Adverse Events Module
For researchers submitting trial data to ClinicalTrials.gov, the Adverse Events module is one of four mandatory results sections. It requires reporting in three primary categories: All-Cause Mortality: A table tracking all deaths that occurred during the study, regardless of cause. Serious Adverse Events (SAEs): A tabular summary of events resulting in death, life-threatening conditions, hospitalization, or significant disability. Other Adverse Events: A table for non-serious events that exceed a specific frequency threshold, such as 5% within any study arm.

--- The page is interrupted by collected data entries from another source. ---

(** The results collected so far are a prefix of what [get_files] returns. *)
Lemma extend_all_results resolve entry_list recurse_max soft_errors results lg :
  fshelper.extend_all resolve entry_list recurse_max soft_errors results lg =
    match fshelper.extend_all resolve entry_list recurse_max soft_errors [] lg with
    | (Ok files, lg') => (Ok (results ++ files), lg')
    | (Raise e, lg') => (Raise e, lg')
    end.
Proof.
  revert results lg. induction entry_list as [| entry rest IH]; intros results lg.
  - simpl. unfold ret. rewrite app_nil_r. reflexivity.
  - simpl.
    destruct (fshelper._get_files_of entry (resolve entry) 0 recurse_max soft_errors lg)
      as [[ys [e |]] lg1]; simpl; [reflexivity |].
    rewrite (IH (results ++ ys)), (IH ys).
    destruct (fshelper.extend_all resolve rest recurse_max soft_errors [] lg1)
      as [[files | e] lg2]; [rewrite app_assoc |]; reflexivity.
Qed.



(** Without soft errors, every failure of [get_files] is a
    [FileNotFoundError]. *)
Lemma get_files_raises_not_found resolve entry_list recurse_max soft_errors lg e lg' :
  fshelper.get_files resolve entry_list recurse_max soft_errors lg = (Raise e, lg') ->
  exists path, e = FileNotFoundError path.
Proof.
  unfold fshelper.get_files. revert lg.
  induction entry_list as [| entry rest IH]; intros lg.
  - discriminate.
  - simpl.
    pose proof (get_files_of_raises_not_found (resolve entry) entry 0 recurse_max
                  soft_errors lg) as Hraise.
    destruct (fshelper._get_files_of entry (resolve entry) 0 recurse_max soft_errors lg)
      as [[ys [e1 |]] lg1]; simpl in *.
    + intros [= <- <-]. apply Hraise. reflexivity.
    + rewrite extend_all_results.
      specialize (IH lg1).
      destruct (fshelper.extend_all resolve rest recurse_max soft_errors [] lg1)
        as [[files | e2] lg2]; [discriminate |].
      intros [= <- <-]. apply IH. reflexivity.
Qed.

(** ** Walking the entries *)










(** The same run, evaluated. *)
Example get_files_missing_entry_run :
  (fshelper.get_files sample_resolve ["pics"; "gone.png"; "c.png"] 1 false []).1 =
    Raise (FileNotFoundError "gone.png") /\
  (fshelper.get_files sample_resolve ["pics"; "gone.png"; "c.png"] 1 true []).1 =
    Ok ["pics/a.png"; "pics/b.png"; "c.png"].
Proof. vm_compute. split; reflexivity. Qed.

(** ** Gathering images without the recurse flag *)




Section LogInvariant.
(** A property of log records that every record has, except perhaps the
    notice of the depth-0 branch. *)
Variable Q : LogRecord -> Prop.
Hypothesis Q_other : forall r, msg r <> "Skipping directory %r" -> Q r.






End LogInvariant.



(** ** [format_size] *)

Section FloatFacts.
Import pyfloat.

Lemma iter_pos_invariant {T} (f : T -> T) (P : T -> Prop) :
  (forall x, P x -> P (f x)) -> forall p x, P x -> P (SpecFloat.iter_pos f p x).
Proof.
  intros Hf. induction p as [p IH | p IH |]; intros x Hx; simpl; auto.
Qed.

Lemma shr_1_nonneg mrs : 0 <= shr_m mrs -> 0 <= shr_m (shr_1 mrs).
Proof.
  destruct mrs as [m r s]. simpl.
  destruct m as [| [p | p |] | [p | p |]]; simpl; lia.
Qed.

Lemma shr_fexp_nonneg m e l : 0 <= m -> 0 <= shr_m (shr_fexp prec emax m e l).1.
Proof.
  intros Hm. unfold shr_fexp, shr.
  assert (H0 : 0 <= shr_m (shr_record_of_loc m l)) by (destruct l as [| []]; exact Hm).
  destruct (fexp prec emax (Zdigits2 m + e) - e); simpl; try exact H0.
  apply iter_pos_invariant; [apply shr_1_nonneg | exact H0].
Qed.

Lemma round_nearest_even_nonneg m l : 0 <= m -> 0 <= round_nearest_even m l.
Proof.
  intros Hm. destruct l as [| []]; simpl; try lia.
  destruct (Z.even m); lia.
Qed.

(** Rounding a non-negative mantissa gives a zero, a finite number or an
    infinity. *)
Lemma binary_round_aux_not_nan s m e l :
  0 <= m -> binary_round_aux prec emax s m e l <> S754_nan.
Proof.
  intros Hm. unfold binary_round_aux.
  pose proof (shr_fexp_nonneg m e l Hm) as H1.
  destruct (shr_fexp prec emax m e l) as [mrs' e']. simpl in H1.
  pose proof (shr_fexp_nonneg _ e' loc_Exact
                (round_nearest_even_nonneg _ (loc_of_shr_record mrs') H1)) as H2.
  destruct (shr_fexp prec emax _ e' loc_Exact) as [mrs'' e'']. simpl in H2.
  destruct (shr_m mrs'') as [| p | p]; [discriminate | | lia].
  destruct (e'' <=? emax - prec); discriminate.
Qed.

Lemma of_int_not_nan n v : of_int n = Ok v -> v <> S754_nan.
Proof.
  unfold of_int, binary_normalize, binary_round.
  destruct n as [| p | p].
  - intros [= <-]. discriminate.
  - destruct (shl_align p 0 _) as [mz ez].
    pose proof (binary_round_aux_not_nan false (Z.pos mz) ez loc_Exact ltac:(lia)) as Hn.
    destruct (binary_round_aux prec emax false (Z.pos mz) ez loc_Exact);
      intros [= <-]; congruence.
  - destruct (shl_align p 0 _) as [mz ez].
    pose proof (binary_round_aux_not_nan true (Z.pos mz) ez loc_Exact ltac:(lia)) as Hn.
    destruct (binary_round_aux prec emax true (Z.pos mz) ez loc_Exact);
      intros [= <-]; congruence.
Qed.

(** Dividing a number by a positive finite one gives a number. *)
Lemma SFdiv_not_nan x m e :
  x <> S754_nan -> SFdiv prec emax x (S754_finite false m e) <> S754_nan.
Proof.
  intros Hx. destruct x as [s | s | | s mx ex]; simpl; try discriminate;
    [contradiction |].
  unfold SFdiv_core_binary.
  set (m' := match _ - _ - _ with Z.pos _ => _ | Z0 => _ | Z.neg _ => _ end).
  assert (Hm' : 0 <= m').
  { unfold m'. destruct (_ - _ - _); try lia. apply Z.shiftl_nonneg. lia. }
  pose proof (Z_div_mod m' (Z.pos m) ltac:(lia)) as Hdiv.
  destruct (Z.div_eucl m' (Z.pos m)) as [q r].
  apply binary_round_aux_not_nan. nia.
Qed.

(** For numbers, "not at or above" a positive finite bound is "below". *)
Lemma not_ge_is_lt x m e :
  x <> S754_nan ->
  ge x (S754_finite false m e) = false ->
  SFltb x (S754_finite false m e) = true.
Proof.
  intros Hx. unfold ge, SFleb, SFltb.
  destruct x as [s | s | | s mx ex]; simpl;
    [congruence | destruct s; congruence | contradiction |].
  destruct s; [reflexivity |].
  rewrite (Z.compare_antisym ex e).
  destruct (ex ?= e) eqn:Hcmp; simpl; try congruence.
  assert (Hopp : Pos.compare_cont Eq m mx = CompOpp (Pos.compare_cont Eq mx m))
    by (rewrite Pos.compare_cont_antisym; reflexivity).
  rewrite Hopp.
  destruct (Pos.compare_cont Eq mx m); simpl; congruence.
Qed.

Lemma scale_1024_finite : imagemanage.scale_1024 = S754_finite false 4503599627370496 (-42).
Proof. reflexivity. Qed.

Lemma scale_1000_finite : imagemanage.scale_1000 = S754_finite false 8796093022208000 (-43).
Proof. reflexivity. Qed.

End FloatFacts.

Section FloatRange.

Adverse Events Module path is as follows:
Study -> Results Section -> Adverse Events Module -> Event Groups
Study -> Results Section -> Adverse Events Module -> Serious Events
Study -> Results Section -> Adverse Events Module -> Other Events
Adverse Events Module
Event Groups
| Title | Description | Deaths # Affected | Deaths # At Risk | Serious # Affected | Serious # At Risk | Other # Affected | Other # At Risk | View |
|---|---|---|---|---|---|---|---|---|
| No Self Monitoring Device | Standard or usual care of high LDL including lab lipid profiles after treatment with statin therapy. No device or telemedicine education will be provided | None | None | 1 | 26 | 0 | 26 | View |
| Self Monitoring Lipid Analyzer | Self measured blood lipids using a home lipidometer, and telephone reporting of data to the clinical center. Self Monitoring Lipid Analyzer: The device is similar to a glucometer- Utilizing a lancet a small amount of blood is collected in a capillary tube and placed on a hand held monitor that records lipid values. | None | None | 1 | 44 | 0 | 44 | View |